A quick internet search will yield a plethora of results that attribute these words to Sister Hinckley; it took quite a bit of digging, however, to discover the surprising history of this clever and inspirational prose.
The Search Begins
By entering the words “Marjorie Hinckley,” “pearly gates,” and “peanut butter” into the internet search bar, I got thousands of hits on websites, blogs, and social media accounts. The top two links were for the website Goodreads, which isn’t a great place to end a search because it is an aggregated site where everything is copied from somewhere else. Neither page provided an original source for the quotation—only the simple attribution of Sister Hinckley’s name.
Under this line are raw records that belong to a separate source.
(** * worktree-cli: the worktree lifecycle manager and its text parsers

  A shallow embedding of [src/WorktreeManager.ts] (both revisions of the
  manager that the repository carries), [src/RepositoryConfig.ts] and the
  [parseRepoUrl] helper of [src/cli.ts] / [src/wizard.ts].

  Conventions.
  - A JavaScript string is a [string]: a sequence of code units, here the
    code units below 256.  Whitespace and line terminators are the ones of
    ECMAScript that fall in that range.
  - A thrown value is always an [Error] object in this code base; it is
    represented by its [message].
  - The external program and the JSON functions of the runtime are
    operations of a [Host]; every command run is recorded, with its
    outcome, in the trace of the state.
  - Console output is not part of the model. *)

From Stdlib Require Import Ascii String List Arith Lia Bool.
From stdpp Require Import base option list strings gmap sorting.


(** ** JavaScript string primitives used by the sources *)

Module JS.

(** Characters that cannot be written inside a literal here. *)
Definition LF : ascii := ascii_of_nat 10.
Definition CR : ascii := ascii_of_nat 13.
Definition nl : string := String LF EmptyString.
Definition dq : string := String (ascii_of_nat 34) EmptyString.

(** [s.startsWith(p)] *)
Fixpoint startsWith (p s : string) : bool :=
  match p, s with
  | EmptyString, _ => true
  | String _ _, EmptyString => false
  | String a p', String b s' => if Ascii.eqb a b then startsWith p' s' else false
  end.

(** [s.substring(n)]: the code units from index [n] on. *)
Fixpoint substring_from (n : nat) (s : string) : string :=
  match n, s with
  | O, _ => s
  | S _, EmptyString => EmptyString
  | S n', String _ s' => substring_from n' s'
  end.

(** [s.indexOf(p)], with [None] for -1. *)
Fixpoint indexOf (p s : string) : option nat :=
  if startsWith p s then Some 0
  else match s with
       | EmptyString => None
       | String _ s' => option_map S (indexOf p s')
       end.

(** [s.includes(p)] *)
Definition includes (p s : string) : bool :=
  match indexOf p s with Some _ => true | None => false end.

(** [s.replace(pat, rep)] for a string pattern: the first occurrence only.
    The replacement texts used by the sources contain no dollar sign. *)
Fixpoint replace (pat rep s : string) : string :=
  if startsWith pat s then rep +:+ substring_from (String.length pat) s
  else match s with
       | EmptyString => EmptyString
       | String c s' => String c (replace pat rep s')
       end.

(** [s.split(sep)] for a one-character separator. *)
Fixpoint split (sep : ascii) (s : string) : list string :=
  match s with
  | EmptyString => [EmptyString]
  | String c s' =>
      if Ascii.eqb c sep then EmptyString :: split sep s'
      else match split sep s' with
           | l :: ls => String c l :: ls
           | [] => [String c EmptyString]
           end
  end.

(** ECMAScript WhiteSpace and LineTerminator code units below 256. *)
Definition isWhiteSpace (c : ascii) : bool :=
  match nat_of_ascii c with
  | 9 | 10 | 11 | 12 | 13 | 32 | 160 => true
  | _ => false
  end.

Fixpoint trimStart (s : string) : string :=
  match s with
  | EmptyString => EmptyString
  | String c s' => if isWhiteSpace c then trimStart s' else s
  end.

Fixpoint trimEnd (s : string) : string :=
  match s with
  | EmptyString => EmptyString
  | String c s' =>
      match trimEnd s' with
      | EmptyString => if isWhiteSpace c then EmptyString else String c EmptyString
      | r => String c r
      end
  end.

(** [s.trim()] *)
Definition trim (s : string) : string := trimEnd (trimStart s).

(** Truthiness of a string: the empty string is falsy. *)
Definition truthy (s : string) : bool :=
  match s with EmptyString => false | String _ _ => true end.

(** [a || b] on values that are a string or undefined/null. *)
Definition or_else (a b : option string) : option string :=
  match a with
  | Some s => if truthy s then a else b
  | None => b
  end.

(** [a || d] where [d] is a string. *)
Definition or_default (a : option string) (d : string) : string :=
  match a with
  | Some s => if truthy s then s else d
  | None => d
  end.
The other thing that caught my eye on the pages were two basic grammatical errors.1 Every proper quotation should contain four elements—an author, the exact words, the original setting, and the source. Goodreads presented an author, but grammatical errors made the wording suspicious and it lacked an original setting and source.
Going Inside Sister Hinckley’s Publications
As I continued to search, the quotation appeared everywhere. People turned the text into cute posts, pins, and handouts with eye-catching fonts and graphics. Many added a picture of Sister Hinckley. Others added photographs of charming children or mindful mothers. The vast majority simply copied the words and repeated the same incomplete attribution from Goodreads.
Drilling deeper into the list of hits, I found a news column, written for Mother’s Day in 2016, that attributed the quotation to Sister Hinckley’s book Small and Simple Things. The author of the column did not cite a page number, so I read the entire book—and found nothing. The quotation had evidently been found on the internet, its grammar errors edited, and an incorrect attribution added.2
Now I began to search everything published in connection with Sister Hinckley. For example, the quotation did not appear in three pamphlets she authored or co-authored. It was also missing from the published collection of her letters to her family.3 It appeared Sister Hinckley never made the statement in question. No matter how many Pinterest boards or blogs or columnists recycle the words and attribute them to her, it does not change the fact that those words do not appear in her books or writings. So where did they come from?
A Promising Lead
I continued to search online, but now with specific phrases such as “a smudge of peanut butter on my shirt” or “I want the Lord to know I was really here.” Again, many hits returned Sister Hinckley, but the more specific search winnowed out enough results that I finally found a lead.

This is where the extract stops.